Ataque à prisão de Hassakeh
Voronkov, que apresentou ao Conselho de Segurança o relatório, aborda ainda o ataque de combatentes do Daesh a uma prisão na cidade de Hassakeh, no nordeste da Síria, a 20 de janeiro, onde cerca de 3 mil militantes e jovens estão detidos.
O ataque à prisão resultou em dez dias de confrontos entre combatentes apoiados pelos EUA e militantes do Daesh e resultaram em quase 500 mortos.
“Fiquei particularmente perturbado pelo uso de crianças pelo grupo como escudo humanos durante os intensos combates que ocorreram dentro e ao redor da prisão”, atira.
Perigo da afiliações regionais
O secretário-geral adjunto da ONU para o contraterrorismo cita também outras organizações humanitárias e a ONU, que pedem aos países para repatriarem os seus cidadãos deste tipo de instalações.
Além da Síria e do Iraque, Voronkov realça que afiliadas regionais do Daesh “continuam a expandir-se numa escala e ritmo inquietantes”.
O responsável destaca a África Central, Oriental e Ocidental, alertando que a expansão dos afiliados do Daesh naquelas regiões “teria repercussões sérias e duradouras muito além do continente”.

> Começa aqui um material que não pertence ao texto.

(** The names a recipe can set, once it is prepared.
    Source: config/expand.rs `fn record_recipe_dynamic_names` *)
Fixpoint recipe_dynamic_names (r : Recipe) (dynamic : Names) {struct r} : Names :=
  match r with MkRecipe _ _ _ _ _ action => action_dynamic_names action dynamic end
with action_dynamic_names (a : RecipeAction) (dynamic : Names) {struct a} : Names :=
  match a with
  | RA_Capture c => {[cap_name c]} ∪ dynamic
  | RA_Block statements => foldl (fun dynamic s => statement_dynamic_names s dynamic) dynamic statements
  | RA_Deliver d => match command_expression d with Some e => add_names (assignment_targets e) dynamic | None => dynamic end
  | RA_Headers h => foldl (fun dynamic op => match op with HO_Extract _ _ target _ => {[target]} ∪ dynamic | _ => dynamic end) dynamic (operations h)
  | RA_Pipe _ => dynamic
  end
with statement_dynamic_names (s : Statement) (dynamic : Names) {struct s} : Names :=
  match s with
  | S_Assignment a => assigned_dynamic (as_target a) (as_name a) dynamic
  | S_CommandAssignment a => assigned_dynamic (ca_target a) (ca_name a) dynamic
  | S_Unset u => {[un_name u]} ∪ dynamic
  | S_Recipe r => recipe_dynamic_names r dynamic
  | S_Include _ | S_Switch _ => dynamic
  end.

(** The lock of a recipe.
    Source: config/expand.rs:1060-1074 `prepare_recipe (lock)` *)
Definition prepare_recipe_lock (p : ConfigPreparer) (line : nat) (lock : option PathExpression) (action : RecipeAction) : result ExpansionError (option PathExpression) :=
  match lock with
  | None => Ok None
  | Some e =>
      e ← prepare_lock_expression (pr_known p) (pr_dynamic p) e line (pr_maildir p);
      if bool_decide (pe_source e = []) && match action with RA_Pipe _ => true | _ => false end then
        Err (expansion_error line (B "an implicit local lockfile requires a filesystem destination"))
      else Ok (Some e)
  end.

(** The preparer of the statements of a block. *)
Definition block_preparer (p : ConfigPreparer) (phase : PreparationPhase) : ConfigPreparer :=
  {| pr_known := pr_known p; pr_dynamic := if bool_decide (phase = Eager) then ∅ else pr_dynamic p; pr_maildir := pr_maildir p;
     pr_linebuf := pr_linebuf p; pr_phase := Deferred |}.
Definition recipe_phase (p : ConfigPreparer) : PreparationPhase :=
  if bool_decide (pr_phase p = Eager) && bool_decide (pr_dynamic p = ∅) then Eager else Deferred.

Section list.
Context (one : ConfigPreparer -> Statement -> result ExpansionError (Statement * ConfigPreparer)).
Definition prepare_list : ConfigPreparer -> list Statement -> result ExpansionError (list Statement * ConfigPreparer) :=
  fix go p statements :=
    match statements with
    | [] => Ok ([], p)
    | s :: rest => '(s, p) ← one p s; '(rest, p) ← go p rest; Ok (s :: rest, p)
    end.
End list.

(** Source: config/expand.rs `fn prepare_recipe(` *)
Fixpoint prepare_recipe (p : ConfigPreparer) (phase : PreparationPhase) (r : Recipe) {struct r} : result ExpansionError Recipe :=
  match r with
  | MkRecipe line action_line options lock conditions action =>
      conditions ← prepare_shell_conditions (pr_known p) (pr_dynamic p) options conditions;
      lock ← prepare_recipe_lock p line lock action;
      action ←
        match action with
        | RA_Deliver d => RA_Deliver <$> prepare_destination p d action_line phase
        | RA_Headers h => RA_Headers <$> prepare_header_action (pr_known p) (pr_dynamic p) h
        | RA_Block statements => '(statements, _) ← prepare_list prepare_statement (block_preparer p phase) statements; Ok (RA_Block statements)
        | RA_Pipe _ | RA_Capture _ => Ok action
        end;
      Ok (MkRecipe line action_line options lock conditions action)
  end
with prepare_statement (p : ConfigPreparer) (s : Statement) {struct s} : result ExpansionError (Statement * ConfigPreparer) :=
  match s with
  | S_Assignment a => '(a, p) ← prepare_assignment p a; Ok (S_Assignment a, p)
  | S_Unset u => p ← prepare_unset p u; Ok (S_Unset u, p)
  | S_CommandAssignment a => prepare_command_assignment p a
  | S_Recipe r =>
      r ← prepare_recipe p (recipe_phase p) r;
      Ok (S_Recipe r, with_dynamic (recipe_dynamic_names r (pr_dynamic p)) p)
  | S_Include e => '(e, p) ← prepare_rc_file p e; Ok (S_Include e, p)
  | S_Switch e => '(e, p) ← prepare_rc_file p e; Ok (S_Switch e, p)
  end.
(** Source: config/expand.rs `fn prepare_statements(` *)
Definition prepare_statements : ConfigPreparer -> list Statement -> result ExpansionError (list Statement * ConfigPreparer) := prepare_list prepare_statement.

(** * Configurations *)

Definition with_statements (c : Config) (statements : list Statement) (variables : list (bytes * bytes * VariableSource)) : Config :=
  {| statements := statements; cfg_source_location := cfg_source_location c; initial_variables := variables; parse_counts := parse_counts c;
     initial_linebuf := initial_linebuf c |}.
Definition new_preparer (known : KnownValues) (maildir : option bytes) (linebuf : Z) (phase : PreparationPhase) : ConfigPreparer :=
  {| pr_known := known; pr_dynamic := ∅; pr_maildir := maildir; pr_linebuf := linebuf; pr_phase := phase |}.

(** Source: config/expand.rs `fn expand_config(` *)
Definition expand_config (c : Config) (variables : KnownValues) (initial : list (bytes * bytes * VariableSource)) (maildir : option bytes)
    : result ExpansionError Config :=
  let variables := or_insert (B "LOCKEXT") (fixed_value DEFAULT_LOCK_EXT)
                     (or_insert (B "LINEBUF") (fixed_value (z_decimal (initial_linebuf c))) variables) in
  '(statements, _) ← prepare_statements (new_preparer variables maildir (initial_linebuf c) Eager) (statements c);
  Ok (with_statements c statements initial).

(** The variables of a command line, one after another.
    Source: config/expand.rs:512-529 `expand_with_arguments (supplied)` *)
Fixpoint expand_supplied (supplied : list SuppliedVariable) (variables : KnownValues) (initial : list (bytes * bytes * VariableSource))
    : result ExpansionError (KnownValues * list (bytes * bytes * VariableSource)) :=
  match supplied with
  | [] => Ok (variables, initial)
  | v :: rest =>
      value ← match sv_source v with
              | VS_Environment | VS_System => Ok (fixed_value (sv_value v))
              | _ => expand_text (sv_value v) 0 MAX_ASSIGNMENT_VALUE_LEN variables
              end;
      expand_supplied rest (<[sv_name v := value]> variables) (initial ++ [(sv_name v, ev_text value, sv_source v)])
  end.

(** The positional arguments: every name is known, and those that were given
    are variables of the run.
    Source: config/expand.rs:536-561 `expand_with_arguments (arguments)` *)
Definition expand_arguments (arguments : list bytes) (variables : KnownValues) (initial : list (bytes * bytes * VariableSource))
    : KnownValues * list (bytes * bytes * VariableSource) :=
  let '(variables, initial) :=
    foldl (fun '(variables, initial) index =>
      let supplied := arguments !! (index - 1)%nat in
      (<[decimal index := fixed_value (default [] supplied)]> variables,
       match supplied with Some value => initial ++ [(decimal index, value, VS_CommandLine)] | None => initial end))
      (variables, initial) (seq 1 MAX_POSITIONAL_ARGUMENTS) in
  let count := decimal (length arguments) in
  (<[B "#" := fixed_value count]> variables, if bool_decide (arguments = []) then initial else initial ++ [(B "#", count, VS_CommandLine)]).

(** Source: config/expand.rs `pub(super) fn expand_with_arguments` *)
Definition expand_with_arguments (c : Config) (supplied : list SuppliedVariable) (arguments : PositionalArguments) : result ExpansionError Config :=
  '(variables, initial) ← expand_supplied supplied ∅ [];
  let '(variables, initial) := expand_arguments (pa_values arguments) variables initial in
  expand_config c variables initial None.
(** Source: config/expand.rs `pub(super) fn expand(` *)
Definition expand (c : Config) (supplied : list SuppliedVariable) : result ExpansionError Config := expand_with_arguments c supplied no_arguments.

Definition known_values (values : gmap (list Z) bytes) : KnownValues := populate_missing_positionals (fixed_value <$> values).
(** Source: config/expand.rs `pub(super) fn expand_with_runtime_values` *)
Definition expand_with_runtime_values (c : Config) (values : gmap (list Z) bytes) : result ExpansionError Config :=
  expand_config c (known_values values) [] (values !! B "MAILDIR").
(** Source: config/expand.rs `pub(super) fn prepare_for_check` *)
Definition prepare_for_check (c : Config) (values : gmap (list Z) bytes) : result ExpansionError Config :=
  '(statements, _) ← prepare_statements (new_preparer (known_values values) (values !! B "MAILDIR") (initial_linebuf c) Deferred) (statements c);
  Ok (with_statements c statements (initial_variables c)).
End conditions.
End prepare.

Em Cabo Delgado, na zona fronteiriça entre Moçambique e a Tanzânia, Voronkov diz que a afiliada do Daesh sofreu derrotas após o destacamento de tropas estrangeiras, mas alerta que “o grupo parece mais deslocado do que derrotado”.
Numa nota positiva, o chefe do Escritório da ONU para o contraterrorismo reconhece que a atividade terrorista do Daesh diminuiu no Egito, Líbia e Marrocos no último semestre de 2021 “após ganhos de contraterrorismo, deserções e investimentos públicos em iniciativas de desenvolvimento”.
Quanto à Europa, Voronkov aponta que a principal preocupação continua a ser a “radicalização e recrutamento terrorista ‘online’” que pode inspirar a ataques isolados ou por pequenos grupos, “inspirados, mas não afiliados” aos extremistas do Daesh.